Data from: Evaluating Bayesian stable isotope mixing models of wild animal diet and the effects of trophic discrimination factors and informative priors
Cite this dataset
Swan, George et al. (2019). Data from: Evaluating Bayesian stable isotope mixing models of wild animal diet and the effects of trophic discrimination factors and informative priors [Dataset]. Dryad. https://doi.org/10.5061/dryad.6m905qfvp
1. Ecologists quantify animal diets using direct and indirect methods, including analysis of faeces, pellets, prey items and gut contents. For stable isotope analyses of diet, Bayesian stable isotope mixing models (BSIMMs) are increasingly used to infer the relative importance of food sources to consumers. Although a powerful approach, it has been hard to test BSIMM performance for wild animals because precise, direct dietary data are difficult to collect.
2. We evaluated the performance of BSIMMs in quantifying animal diets when using δ13C and δ15N stable isotope ratios from the feathers and red blood cells of common buzzard Buteo buteo chicks. We analysed mixing model outcomes with various trophic discrimination factors (TDFs), with and without informative priors, and compared these to direct observations of prey provisioned to chicks by adults at nests, using remote cameras.

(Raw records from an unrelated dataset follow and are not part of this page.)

(** C20: a waiting message is delivered unless its id is remembered: when the
    only datagram that waits at the sockets of a node of the mesh is on a port it
    listens to, carries a message for the node's own key that fits the receive
    buffer and has hops left, the node is up (memory does not run out and its
    socket accepts what is sent), and no unexpired entry of the node's table
    holds the message's id, the node's next tick hands the message to the application exactly once -
    whether the id was never seen or was seen, and the message delivered, more
    than [dedup_max_age] seconds ago. *)
Theorem tick_delivers past n port p :
  node_ok past n -> up n -> listens n port -> n_queue (gn_net n) = [(port, encode p)] ->
  travels p -> forgets n (pk_uuid p) -> pk_receiver p = local_pubkey (gn_router n) ->
  exists r w, bc_router_tick (enough n) (Some (gn_router n)) (gn_world n) = Val (Some r, w) /\
    node_ok past (gn_after r w n) /\ app_inbox (w_ext w) = gn_inbox n ++ [hop p].
Proof.
  intros Hok [Hno Hup] Hport Hq (Hp & Hl & Ht) Hid Hkey.
  destruct (node_tick past n Hok) as (r & w & He & Hok' & _ & Htk). exists r, w. split_and!; [done|done|].
  destruct Hok as (Hwf & Hw & Hg).
  assert (Hre := ticked_reaches (gn_sql n) past _ _ _ p port _ r w Hw Hwf Hg Hno Hup Hport Hq Hp Hl Ht).
  unfold reached in Hre. rewrite bool_decide_eq_true_2 in Hre by done. apply Hre; [|done].
  intros now w1 (c & Hc & ->). apply Hid, Hc.
Qed.
End routes.
(* ===== verification/FfiApi.v ===== *)
(** * FfiApi: the invariant of the C API

    [ffi_inv n base o w]: the mutex is held [n] times, the objects of the global
    state are well-formed and wired to each other, and the live blocks are
    exactly those of the router and the discovery manager, those of the queued
    messages, and [base] (the adapters and whatever the application owns).
    Each function of the API keeps it, on every path. *)
From S2P Require Import Prelude Effects Errors Sodium Message Peer Ports.
From S2P Require Import StubTransports Identity CryptoManager Sealing Discovery Dedup Router RouterSpec Outbound Ffi FfiSpec.

Section invariant.
Context {W : Type} `{!HasOS W, !WorldInv W, !HasFfi W, !FfiWorld W, Hna : !Sodium}.
Context (call_user : Z -> list Z -> list Z -> Z -> M W unit).
Implicit Types (w : W) (o : g_objects W).

Definition opt_blocks {A} (f : A -> gset blk) (x : option A) : gset blk :=
  match x with Some a => f a | None => ∅ end.

Definition disc_blocks (d : box (bc_discovery W)) : gset blk := {[addr d]}.

Definition object_blocks o : gset blk :=
  opt_blocks router_blocks (o_router o) ∪ opt_blocks disc_blocks (o_discovery o).

(** The adapters keep their contracts. *)
Definition adapters_safe o : Prop :=
  (forall t, o_transport o = Some t -> TransportSafe (contents t) /\ TransportBenign (contents t)) /\
  (forall s, o_storage o = Some s -> StorageSafe (contents s)).

(** The router as the API builds it: it knows no peer. *)
Definition router_wired o (b : box (bc_router W)) : Prop :=
  router_wf (contents b) /\ addr b <> addr (dedup_table (contents b)) /\
  transport (contents b) = contents <$> o_transport o /\
  storage (contents b) = contents <$> o_storage o /\
  on_message (contents b) = Some (on_message_received call_user) /\
  peer_count (contents b) = 0.

Definition discovery_wired o (d : box (bc_discovery W)) : Prop :=
  discovery_wf (contents d) /\ disc_transport (contents d) = contents <$> o_transport o /\
  on_found (contents d) = None.

Definition objects_wf o : Prop :=
  adapters_safe o /\
  (forall b, o_router o = Some b -> router_wired o b) /\
  (forall d, o_discovery o = Some d -> discovery_wired o d) /\
  opt_blocks router_blocks (o_router o) ## opt_blocks disc_blocks (o_discovery o).

Definition ffi_inv (n : Z) (base : gset blk) o w : Prop :=
  heap_ok w /\ initialized (get_ffi w) <> 0 /\ g_mutex (get_ffi w) = MutexReady n /\
  objects_wf o /\ owned w = object_blocks o ∪ base /\ object_blocks o ## base.

(** The adapters are those of [o]. *)
Definition same_adapters o o' : Prop :=
  o_transport o' = o_transport o /\ o_storage o' = o_storage o.

(** The fields of the global state that only dedicated functions change. *)
Definition same_account w w' : Prop :=
  g_identity (get_ffi w') = g_identity (get_ffi w) /\
  user_callback (get_ffi w') = user_callback (get_ffi w).

Lemma same_account_trans w1 w2 w3 :
  same_account w1 w2 -> same_account w2 w3 -> same_account w1 w3.
Proof. unfold same_account. intuition congruence. Qed.

Lemma later_account w w' : later w w' -> same_account w w'.
Proof. intros H. apply later_ffi in H as (_ & ? & ? & _). done. Qed.

Lemma inv_heap_ok n base o w : ffi_inv n base o w -> heap_ok w.
Proof. by intros []. Qed.

Lemma inv_later n base base' o o' w w' :
  later w w' -> objects_wf o' -> owned w' = object_blocks o' ∪ base' -> object_blocks o' ## base' ->
  ffi_inv n base o w -> ffi_inv n base' o' w'.
Proof.
  intros Hl Ho Hw Hd (Hok & Hi & Hm & _). destruct (later_ffi _ _ Hl) as (Hi' & _ & _ & Hm' & _).
  split_and!; [by eauto with bitchat|congruence|congruence|done|done|done].
Qed.

Lemma inv_balanced n base o w w' : balanced w w' -> ffi_inv n base o w -> ffi_inv n base o w'.
Proof.
  intros Hb Hi. eapply inv_later; [apply Hb|apply Hi| |apply Hi|exact Hi].
  destruct Hb as [_ ->]. apply Hi.
Qed.
Lemma wp_as_update {A} (m : M W unit) f (k : M W A) w Q :
  m w = ffi_update f w -> wp (ffi_update f;; k) w Q -> wp (m;; k) w Q.
Proof. intros Hm. unfold wp, mbind, M_bind. by rewrite Hm. Qed.

(** The sets of the proof below. *)
Lemma shutdown_blocks (R D S T B O O1 O2 O3 O4 : gset blk) :
  R ## D -> S ## T -> R ∪ D ## (S ∪ T) ∪ B -> S ∪ T ## B -> O = R ∪ D ∪ ((S ∪ T) ∪ B) ->
  O1 = O ∖ D -> O2 = O1 ∖ R -> O3 = O2 ∖ S -> O4 = O3 ∖ T ->
  D ⊆ O /\ R ⊆ O1 /\ S ⊆ O2 /\ T ⊆ O3 /\ O4 = B.
Proof. intros. subst. split_and!; set_solver. Qed.

(** Emptying the ring once no message is queued. *)
Lemma wp_reset_inbox {A} (k : M W A) w Q :
  heap_ok w -> queue w = [] ->
  (forall w', heap_ok w' -> advances w w' -> owned w' = owned w -> queue w' = [] ->
     get_ffi w' = set_inbox (inbox (get_ffi w)) 0 0 (get_ffi w) -> dbv (E := E) w' = dbv w -> wp k w' Q) ->
  wp (ffi_update (fun g => set_inbox (inbox g) 0 0 g);; k) w Q.
Proof.
  intros Hok Hq HQ. destruct (heap_ffi_ok _ Hok) as (Hr & _ & Hid). fold (queue w) in Hr.
  rewrite Hq in Hr. assert (Hr' := ring_nil _ Hr). set (g := set_inbox _ 0 0 _) in Hr'.
  assert (Hq' : inbox_queue g = []) by by apply ring_queue.
  assert (Hb : inbox_blocks g = ∅) by (unfold inbox_blocks; by rewrite Hq').
  assert (Hg : ffi_ok g) by (unfold ffi_ok; rewrite Hq'; by split_and!).
  apply wp_bind, wp_ffi_update. fold g. apply HQ.
  - apply set_ffi_heap_ok; [done|done|rewrite Hb; clear; set_solver].
  - apply set_ffi_advances; [done|rewrite Hb; clear; set_solver].
  - rewrite owned_set_ffi, owned_ffi, Hb. unfold inbox_blocks. fold (queue w). by rewrite Hq.
  - unfold queue. by rewrite get_set_ffi.
  - apply get_set_ffi.
  - apply dbv_set_ffi.
Qed.

(** The end of the shutdown: the globals are reset and the mutex destroyed. *)
Lemma wp_shutdown_globals w :
  heap_ok w -> queue w = [] -> g_mutex (get_ffi w) = MutexReady 1 -> user_callback (get_ffi w) = None ->
  wp (ffi_update (fun g => set_identity
        (default (g_identity g) (bc_identity_wipe (Some (g_identity g)))) g);;
      ffi_update (set_initialized 0);;
      ffi_update (fun g => set_inbox (inbox g) 0 0 g);;
      UNLOCK;;
      pthread_mutex_destroy;;
      ffi_update (set_mutex_initialized 0);;
      mret (no_objects (W := W))) w
    (fun o w' => shut_down (owned w) (dbv w) w o w' /\ heap_ok w').
Proof.
  intros Hok Hq Hm Hc.
  apply wp_set_global; [done|done|intros g [Hp _]; split; [exact Hp|]; split; [done|by apply bytes_ok_replicate]|].
  intros w1 Hok1 Ha1 Ho1 Hq1 Hg1 Hv1.
  apply wp_set_global; [done|done|done|]. intros w2 Hok2 Ha2 Ho2 Hq2 Hg2 Hv2. rewrite Hg1 in Hg2.
  apply wp_reset_inbox; [done|congruence|]. intros w3 Hok3 Ha3 Ho3 Hq3 Hg3 Hv3. rewrite Hg2 in Hg3.
  eapply wp_as_update; [apply (unlock_update 1); [by rewrite Hg3|done]|].
  apply wp_set_global; [done|done|done|]. intros w4 Hok4 Ha4 Ho4 Hq4 Hg4 Hv4. rewrite Hg3 in Hg4.
  eapply wp_as_update; [apply destroy_update; by rewrite Hg4|].
  apply wp_set_global; [done|done|done|]. intros w5 Hok5 Ha5 Ho5 Hq5 Hg5 Hv5. rewrite Hg4 in Hg5.
  apply wp_set_global; [done|done|done|]. intros w6 Hok6 Ha6 Ho6 Hq6 Hg6 Hv6. rewrite Hg5 in Hg6.
  apply wp_ret. split; [|done]. unfold shut_down. rewrite Hg6. split_and?; try done; try congruence.
  do 5 (eapply advances_trans; [eassumption|]). done.
Qed.

Lemma wp_api_shutdown base v0 o ctx w :
  heap_ok w -> initialized (get_ffi w) <> 0 -> g_mutex (get_ffi w) = MutexReady 0 ->
  api_open base v0 o ctx w -> wp (bitchat_shutdown o) w (fun o' w' => shut_down base v0 w o' w' /\ heap_ok w').
Proof.
  intros Hok Hinit Hm ((st & Hst & Hso) & Ht & Hr & Hd1 & Hd2 & Hd3 & Hd4 & Hown). unfold bitchat_shutdown.
  assert (Hsets := shutdown_blocks _ _ _ _ base _ _ _ _ _ Hd1 Hd2 Hd3 Hd4 Hown eq_refl eq_refl eq_refl eq_refl).
  destruct Hsets as (HsD & HsR & HsS & HsT & HB).
  set (D := opt_blocks disc_blocks (o_discovery o)) in *. set (R := opt_blocks router_blocks (o_router o)) in *.
  set (T := opt_blocks _ (o_transport o)) in *. rewrite Hst in HsS, HsT, HB. cbn [opt_blocks] in HsS, HsT, HB.
  eapply wp_as_update; [by apply lock_update|]. apply wp_set_global; [done|done|done|].
  intros w1 Hok1 Ha1 Ho1 Hq1 Hg1 Hv1. apply wp_bind, wp_ffi_get.
  rewrite Hg1. cbn [initialized set_mutex]. rewrite bool_decide_eq_false_2 by done.
  apply wp_set_global; [done|done|done|]. intros w2 Hok2 Ha2 Ho2 Hq2 Hg2 Hv2. rewrite Hg1 in Hg2.
  apply wp_bind. eapply wp_mono; [apply wp_drain; [done|]|].
  { destruct (heap_ffi_ok _ Hok2) as ((_ & _ & Hz & _) & _). fold (queue w2) in Hz. unfold zlen in Hz. lia. }
  intros _ w3 (Ha3 & Ho3 & Hq3 & Hs3 & Hv3).
  assert (Ho03 : owned w3 = owned w) by congruence. rewrite <- Ho03 in HsD, HsR, HsS, HsT, HB.
  apply (wp_release_opt _ disc_blocks); [done| |].
  { intros d Hd Hsub. apply quiet_released; [apply quiet_free|].
    apply wp_free_owned; [apply Hsub; by apply elem_of_singleton|done]. }
  fold D. intros w4 [Hl4 Ho4] Hg4 Hv4. rewrite <- Ho4 in HsR, HsS, HsT, HB.
  apply (wp_release_opt _ router_blocks); [done| |].
  { intros b Hb Hsub. apply quiet_released; [unfold bc_router_destroy; solve_quiet|].
    by apply wp_router_destroy; [apply Hr|]. }
  fold R. intros w5 [Hl5 Ho5] Hg5 Hv5. rewrite <- Ho5 in HsS, HsT, HB. rewrite Hst.
  apply wp_bind. rewrite (storage_open_destroy _ _ _ _ Hso). cbn [call_ptr].
  apply (wp_frame get_ffi); [apply sqlite_destroy_ffi|].
  eapply (wp_destroy_storage (E := E) v0 st ctx); [eapply storage_open_ext; [|exact Hso]; congruence|done|].
  intros w6 [Hl6 Ho6] Hv6 Hg6. rewrite <- Ho6 in HsT, HB.
  apply (wp_release_opt _ (fun t => {[addr t]})); [done| |].
  { intros t Htt Hsub. rewrite (Ht t Htt). apply quiet_released.
    { unfold call_ptr, ble_destroy. solve_quiet. }
    apply wp_bind, wp_free_null, wp_free_owned; [apply Hsub; by apply elem_of_singleton|done]. }
  fold T. intros w7 [Hl7 Ho7] Hg7 Hv7. rewrite <- Ho7 in HB.
  assert (Hl37 : later w3 w7) by by eauto 6 with bitchat.
  assert (Hok3 : heap_ok w3) by by eauto with bitchat.
  assert (Hok7 : heap_ok w7) by by eauto with bitchat.
  assert (Hadv7 : advances w w7).
  { eapply advances_trans; [exact Ha1|]. eapply advances_trans; [exact Ha2|].
    eapply advances_trans; [exact Ha3|apply Hl37]. }
  assert (Hg37 : get_ffi w7 = get_ffi w3) by congruence.
  destruct Hs3 as (_ & _ & Hc3 & Hm3 & _). rewrite Hg2 in Hc3, Hm3. cbn in Hc3, Hm3.
  eapply wp_mono; [apply wp_shutdown_globals; [done|unfold queue in *; by rewrite Hg37|by rewrite Hg37, Hm3|congruence]|].
  intros o' w8 [(Ho & Ha8 & Hown8 & Hq8 & Hv8 & Hrest) Hok8]. split; [|done]. unfold shut_down.
  split_and?; try done; try congruence; try (by destruct_and! Hrest). by eapply advances_trans.
Qed.
(** ** Initialization *)

(** The library is not initialized: no message is queued, and the mutex is in
    the state its flag says.  So the program starts, and so a shutdown or a
    failed initialization leaves the library. *)
Definition closed w : Prop :=
  heap_ok w /\ queue w = [] /\ initialized (get_ffi w) = 0 /\
  if bool_decide (mutex_initialized (get_ffi w) = 0)
  then forall n, g_mutex (get_ffi w) <> MutexReady n
  else g_mutex (get_ffi w) = MutexReady 0.
(** * google-cloud-cpp storage client: request pipeline

    A shallow embedding of
    - [google/cloud/storage/internal/request_parameters.h]
      (the optional-parameter lists of a request),
    - [google/cloud/storage/internal/logging_client.cc]
      (the logging decorator),
    - [google/cloud/storage/client.h] (the facade),
    together with the retry decorator and the Bigtable [RaiseRpcError]
    helper, whose implementation files are not part of the sources and are
    modelled from the specification.

    The file has two parts: the embedding, then the properties. *)

From Stdlib Require Import List String Bool Arith Lia Permutation.
Import ListNotations.
Open Scope string_scope.

(** * Part I: the embedding *)

(** [HasSubstr needle hay]: gmock's matcher of the same name. *)
Definition HasSubstr (needle hay : string) : Prop :=
  exists pre post, hay = pre ++ needle ++ post.

(** A call that overload resolution may reject yields [None]; [obind]
    sequences such calls. *)
Definition obind {A B} (o : option A) (f : A -> option B) : option B :=
  match o with
  | Some a => f a
  | None => None
  end.

(** ** request_parameters.h *)

Module RequestParameters.

Section ParameterList.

3. Although BSIMMs with different TDFs varied markedly in their performance, the statistical package SIDER generated TDFs for both feathers and blood that resulted in model outputs that accorded well with direct observations of prey provisioning. Using feather TDFs derived from captive peregrines Falco peregrinus resulted in estimates of diet composition that were also similar to provisioned prey, though blood TDFs from the same study performed poorly. The inclusion of informative priors, based on conventional analysis of pellet and prey remains, markedly reduced model performance.
4. BSIMMs can provide accurate assessments of diet in wild animals. TDF estimates from the SIDER package performed well. The inclusion of informative priors from conventional methods in Bayesian mixing models can transfer biases into model outcomes, leading to erroneous results.